Much like the rancid toilet bowl it is.

[–] Flaqueman@sh.itjust.works 17 points 19 hours ago (1 children)

Nooo?!! What? Who could have seen this coming? I'm shocked! /s

[–] Almacca@aussie.zone 1 points 3 hours ago

Thanks. I would never have picked up the sarcasm without the /s. :)

[–] partofthevoice@lemmy.zip 7 points 16 hours ago* (last edited 16 hours ago)

Just had an idea… what if federal agencies of governance, like FTC, FBI, NSA, … had (1) immediate leadership voted on during elections (2) protections from being removed by anyone other than public vote / impeachment, (3) funding guarantees by ensuring all approved funds go through independent, highly secured processes. The administration shouldn’t be able to take control of agencies or defund ones they can’t. Better, we should be able to control their priorities — via control of their leadership. Maybe in such a world, we could already be prosecuting CEOs.

[–] DarrinBrunner@lemmy.world 15 points 19 hours ago (1 children)

If that's how they learn not to share intimate and personal data with the billionaires, then that's how they learn.

I'm not surprised there are stupid and gullible people in the world. But, I am scared about how many there seem to be, now. Also, I was just reading /r/teachers wherein a teacher told a story about a 15-year-old who didn't understand how Leonardo DiCaprio could be in Romeo and Juliette because the play was written 500 years ago. Just clueless. If you want to remain optimistic about our future, do NOT read /r/teachers.

[–] NaibofTabr@infosec.pub 1 points 19 hours ago (2 children)

If that's how they learn not to share intimate and personal data with the billionaires, then that's how they learn.

Let's not engage in blaming the victims.

There's no reason to treat the behavior of these corporations as if it were normal and inevitable, like they were a force of nature or something. Put all the blame where it belongs, on the people running these companies.

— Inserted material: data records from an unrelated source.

(** C10: firm names are not deduplicated.  Two checkpoints of the listing
    with the same stage and the same firm name put the name at two places
    of the list of the stage, and the count of the stage, which is the
    length of that list, covers both. *)
Theorem duplicates_kept d w i j name_i name_j cp_i cp_j :
  Forall unpickles (glob (fs w) d) →
  (i < j)%nat →
  glob (fs w) d !! i = Some (name_i, Pickle cp_i) →
  glob (fs w) d !! j = Some (name_j, Pickle cp_j) →
  stage_of cp_i = stage_of cp_j →
  firm_of cp_i = firm_of cp_j →
  ∃ counts firms w' l p q,
    aggregate (glob (fs w) d) = Ok (counts, firms) ∧
    analyze_all_checkpoints d w = (Returned (py_firms firms), w') ∧
    Dict.get firms (stage_of cp_i) = Some l ∧
    (p < q)%nat ∧ l !! p = Some (firm_of cp_i) ∧ l !! q = Some (firm_of cp_i) ∧
    Dict.get counts (stage_of cp_i) = Some (Z.of_nat (length l)) ∧
    2 ≤ Z.of_nat (length l).
Proof.
  intros Hall Hij Hi Hj Hstage Hfirm.
  destruct (analyze_complete d w Hall) as (counts & firms & Hagg & Hrun & Hst & _).
  destruct (firms_in_twice _ _ _ _ _ _ _ Hij Hi Hj Hstage Hfirm) as (p & q & Hpq & Hp & Hq).
  destruct (Hst (stage_of cp_i)) as [Hgetf Hgetc]. simpl in Hgetf, Hgetc.
  rewrite (group_elem (firm_of cp_i)) in Hgetf, Hgetc
    by (by eapply list_elem_of_lookup_2).
  eexists counts, firms, _, _, p, q. split_and!; try done.
  apply lookup_lt_Some in Hq. lia.
Qed.

Lemma duplicates_kept_witness :
  ∃ counts firms w',
    aggregate (glob (fs drive) "/partial") = Ok (counts, firms) ∧
    analyze_all_checkpoints "/partial" drive = (Returned (py_firms firms), w') ∧
    Dict.get firms "Unknown" = Some ["Acme"; "Unknown"; "Acme"] ∧
    Dict.get counts "Unknown" = Some 3.
Proof.
  assert (Hall : Forall unpickles (glob (fs drive) "/partial")) by all_unpickle.
  destruct (duplicates_kept "/partial" drive 0 2
              "x_checkpoint.pkl" "z_checkpoint.pkl"
              {[ "firm_name" := "Acme" ]} {[ "firm_name" := "Acme" ]}
              Hall ltac:(lia) ltac:(run_drive) ltac:(run_drive) eq_refl eq_refl)
    as (counts & firms & w' & l & p & q & Hagg & Hrun & _).
  exists counts, firms, w'. split; [exact Hagg|]. split; [exact Hrun|].
  vm_compute in Hagg. injection Hagg as <- <-. split; reflexivity.
Defined.

(** * Scanning again *)

(** The outcome and the printed lines depend on the files alone. *)
Lemma analyze_output d w :
  ∃ lines, ∀ w1, fs w1 = fs w →
    analyze_all_checkpoints d w1 = ((analyze_all_checkpoints d w).1, print_all lines w1).
Proof.
  unfold analyze_all_checkpoints.
  destruct (aggregate (glob (fs w) d)) as [[counts firms]|e] eqn:Hagg.
  - exists (report (Z.of_nat (length (glob (fs w) d))) counts).
    intros w1 ->. by rewrite Hagg.
  - exists []. intros w1 ->. by rewrite Hagg.
Qed.

(** C8: the scan leaves the drive as it found it, so a second scan of the
    directory gives the caller the same outcome (the same mapping with the
    same firm lists in the same order, or the same error) and prints the
    same lines, counts included, after those of the first. *)
Theorem scan_twice d w :
  let first := analyze_all_checkpoints d w in
  let second := analyze_all_checkpoints d first.2 in
  fs first.2 = fs w ∧
  fs second.2 = fs w ∧
  second.1 = first.1 ∧
  aggregate (glob (fs first.2) d) = aggregate (glob (fs w) d) ∧
  ∃ lines, stdout first.2 = stdout w ++ lines ∧
           stdout second.2 = stdout first.2 ++ lines.
Proof.
  destruct (analyze_output d w) as [lines Hlines].
  pose proof (Hlines w eq_refl) as Hfirst.
  assert (Hfs : fs (analyze_all_checkpoints d w).2 = fs w).
  { rewrite Hfirst. apply print_all_fs. }
  pose proof (Hlines _ Hfs) as Hsecond.
  cbv zeta. rewrite Hsecond. cbn [fst snd]. rewrite print_all_fs, Hfs.
  split_and!; [done|done|done|done|].
  exists lines. rewrite print_all_stdout. split; [|done].
  rewrite Hfirst. apply print_all_stdout.
Qed.

(** * The files that are scanned *)

Lemma string_app_cons c p s : String c p +:+ s = String c (p +:+ s).
Proof. reflexivity. Qed.
(** C2: at a dictionary with exactly one segment left, when the value at
    that key has a string representation the result is whether the pattern
    matches that string; otherwise, when there is a child at that key, the
    result is that of the traversal of the child with the segments minus
    their head, the empty list; and when there is no child the result is no
    match. The second statement says the same on the tree itself. *)
Theorem dict_one_segment pattern segment0 fields :
  isBlacklistedBlock pattern [segment0] (Dict fields) =
    match String (Dict fields) segment0 (-1) with
    | Ok val => MatchString pattern val
    | Fail _ =>
        match Child (Dict fields) segment0 (-1) with
        | Some child => isBlacklistedBlock pattern [] child
        | None => false
        end
    end
  /\ isBlacklistedBlock pattern [segment0] (Dict fields) =
    match field_lookup segment0 fields with
    | Some (Scalar repr) => MatchString pattern repr
    | Some child => isBlacklistedBlock pattern [] child
    | None => false
    end.
Proof.
  split; [apply isBlacklistedBlock_Dict_one|].
  rewrite isBlacklistedBlock_Dict_one. unfold String, Child, value_at. cbn.
  destruct (field_lookup segment0 fields) as [[| |]|]; reflexivity.
Qed.

(** C3: at an array with one or more segments left, the result is the
    disjunction, over all the elements, of the traversal of the element with
    the same segments: none is consumed, and one matching element is enough. *)
Theorem array_fan_out pattern segment0 rest elems :
  isBlacklistedBlock pattern (segment0 :: rest) (Array elems) =
    existsb (isBlacklistedBlock pattern (segment0 :: rest)) elems
  /\ (forall e, In e elems ->
        isBlacklistedBlock pattern (segment0 :: rest) e = true ->
        isBlacklistedBlock pattern (segment0 :: rest) (Array elems) = true).
Proof.
  split; [apply isBlacklistedBlock_Array_cons|].
  intros e Hin He. rewrite isBlacklistedBlock_Array_cons.
  apply existsb_exists. eauto.
Qed.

[–] jjlinux@lemmy.zip 2 points 12 hours ago

Yeah, nope! That would have been a good and fair argument 10 or 15 years ago. But today, these 'victims' are volunteers. The information is out there, multiple times per day. In my country we say something that roughly translates to English as 'if the river sounds, water is running'.

The noise is there, has been for over a decade. If they choose to remain ignorant and not even try to find out what all the noise is about, that's on them. And if they do go after the noise to not be caught unaware, and still keep giving out everything to big tech, even worse.

Having said that, it's not 'victim blaming' when the 'victim' is guilty.

[–] msage@programming.dev 3 points 17 hours ago (1 children)

I'm sorry, but what?

If I give you my page and tell you to enter your credit card details in, why would you do it?

Why do people need to tell everything to the agreeing website?

[–] NaibofTabr@infosec.pub 3 points 16 hours ago* (last edited 16 hours ago) (1 children)

If I give you my page and tell you to enter your credit card details in, why would you do it?

Because I'm paying for something?

Why do people need to tell everything to the agreeing website?

I don't know, it's probably circumstantial.

Probably a lot of the data being shared is from chats, but not necessarily all of it. We know that OpenAI scrapes the Internet at large for training data, which would include data sets of publicly leaked PII (such as the OPM breach). It's entirely possible that the data OpenAI is sharing about users was not given to them voluntarily by those users, but has simply been aggregated, analyzed and correlated by their AI tools.

[–] msage@programming.dev 3 points 16 hours ago

If it's public, it's a given that Facebook and Google has all of that on you already.

It's almost a decade since Zucc said in front of congress that they do shadow profiles, LLMs are not going to change that.

What I do worry about is all personal stuff people overshare to the LLMs. From health, mental to financial and other secrets.